Monday, April 22, 2013

Remembering E. L. Konigsburg

I was greatly saddened by the news that two-time Newberry Medal-winning author E. L. Konigsburg died Friday.  I remember her novel From the Mixed-Up Files of Mrs. Basil E. Frankweiler (1968) as one of the books that made me believe, way back when, that I might grow up to be an author.

I don't recall the exact age at which I read Mixed-Up Files.  I was probably 9 or 10.  It was certainly before I encountered J. R. R. Tolkien (at age 13), another huge influence.  My old copies of The Hobbit and The Lord of the Rings have been lost and replaced, but my original paperback copy of Konigsburg's book is still on my shelves.  A few years ago, I read it aloud to my daughter.  With any luck, it'll still be on my shelves when it's time to read to my grandchildren.

Like all kids who dream of being writers, I read a lot.  I read whatever I could get my hands on, whether that was fantasy, sci-fi, history, travel, memoir, or anything else.  My mom seemed to buy a lot of books for my little sister, so I read a lot of what she had on her shelf, which meant a lot of Judy Blume, Laura Ingalls Wilder, and Roald Dahl.  (My older brother read nothing but sports biographies, one of the few genres that left me cold.)  I assume Mixed-Up Files was another book I nabbed from my sister, along with such titles as Mrs. Frisby and the Rats of NIMH and Charlotte's Web.

Even though I was reading it, I didn't know at that time that there was a genre called "middle grade" or "young adult" literature.  Maybe the terms hadn't yet been developed by the industry.  All I knew was that certain books resonated with me, inspired me.  Made me say, "Man, I wish I had written that!"

Mixed-Up Files was at the top of that list.  It blew me away.  It was a coming-of-age story, a mystery, an adventure novel, an introduction to art history (I'd never heard of Michelangelo before), and more all at once.  The story seemed so simple--two kids run away and hide out in a museum--but at the same time it amazed me how much surprise, insight, and raw life Konigsburg wrung out of that premise.  I loved the characters, especially Claudia; I think I even had a little crush on her.  The story turned out exactly as I felt it had to, and yet still it made me feel as if I'd never seen the end coming.  To this day, I'm not sure how Konigsburg pulled it off.

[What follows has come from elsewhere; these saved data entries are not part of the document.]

Lemma activated_no_voting (hf : HardFork) (h : Z) (n : nat) :
  table_ok (heights hf) -> no_voting hf ->
  activated hf h n <-> exists f, heights hf !! n = Some f /\ height f <= h.
Proof.
  intros Ht Hz. split; intros (f & Hf & H); exists f.
  - by destruct H.
  - split; [done|]. split; [done|]. unfold quota.
    assert (threshold f = 0) as -> by (eapply Forall_lookup_1 in Hz; done).
    rewrite Z.mul_0_r. apply support_bounds, Ht.
Qed.

Lemma voted_schedule (hf : HardFork) (h j : Z) :
  wf_hf hf -> no_voting hf -> current_fork_index hf <= Z.of_nat (fork_index_at (heights hf) h) ->
  voted_index hf h j -> Z.max (current_fork_index hf) j = Z.of_nat (fork_index_at (heights hf) h).
Proof.
  intros Hwf Hz Hc. pose proof (wf_table hf Hwf) as Ht. pose proof (wf_index hf Hwf).
  intros [(n & -> & Ha & Hmax)|[-> Hno]].
  - apply activated_no_voting in Ha as (f & Hf & Hh); [|done..].
    assert (fork_index_at (heights hf) h = n) as E; [|lia].
    apply fork_index_at_unique; [done | by apply lookup_lt_Some in Hf | by right; exists f |].
    intros k g Hk Hg. destruct (decide (height g <= h)); [|lia].
    destruct (Hmax k Hk). apply activated_no_voting; [done..|by exists g].
  - assert (fork_index_at (heights hf) h = 0%nat) as E; [|lia].
    apply fork_index_at_unique; [done|lia|by left|]. intros k g _ Hg.
    destruct (decide (height g <= h)); [|lia].
    destruct (Hno k). apply activated_no_voting; [done..|by exists g].
Qed.

Lemma raise_to_schedule (hf : HardFork) (h : Z) :
  wf_hf hf -> no_voting hf -> current_fork_index hf <= Z.of_nat (fork_index_at (heights hf) h) ->
  raise_index hf h = Val (set_index hf (Z.of_nat (fork_index_at (heights hf) h))).
Proof.
  intros Hwf Hz Hc. destruct (raise_index_spec hf h Hwf) as (i & Hi & ->).
  by rewrite (voted_schedule hf h i).
Qed.

(** The block at [h] has the version the table gives [h], a vote that does not
    fall behind, and its entry in the version table. *)
Definition block_scheduled (hf : HardFork) (db : BlockchainDB) (h : Z) : Prop :=
  db_hf_versions db !! h = Some (scheduled hf h) /\
  major_version (block_at db h) = scheduled hf h /\
  scheduled hf h <= get_block_vote (block_at db h).

Record on_schedule (s : HardFork * BlockchainDB) : Prop := {
  os_good : good s;
  os_no_voting : no_voting s.1;
  os_original : original_version s.1 = scheduled s.1 0;
  os_index : current_fork_index s.1 = Z.of_nat (fork_index_at (heights s.1) (db_height s.2));
  os_blocks : forall h, 0 <= h < db_height s.2 -> block_scheduled s.1 s.2 h;
}.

There are so many favorite passages I could pull from this book, but here's one that strikes a particular chord for me:

I think you should learn, of course, and some days you must learn a great deal.  But you should also have days when you allow what is already in you to swell up inside of you until it touches everything.  And you can feel it inside you.  If you never take time out to let that happen, then you just accumulate facts, and they begin to rattle around inside of you.  You can make noise with them, but never really feel anything with them.  It's hollow.

As a teacher, a parent, a writer, and a human being, that passage speaks to me strongly, tells me what kind of life I want to live.

Thank you, E. L. Konigsburg, for giving this to me.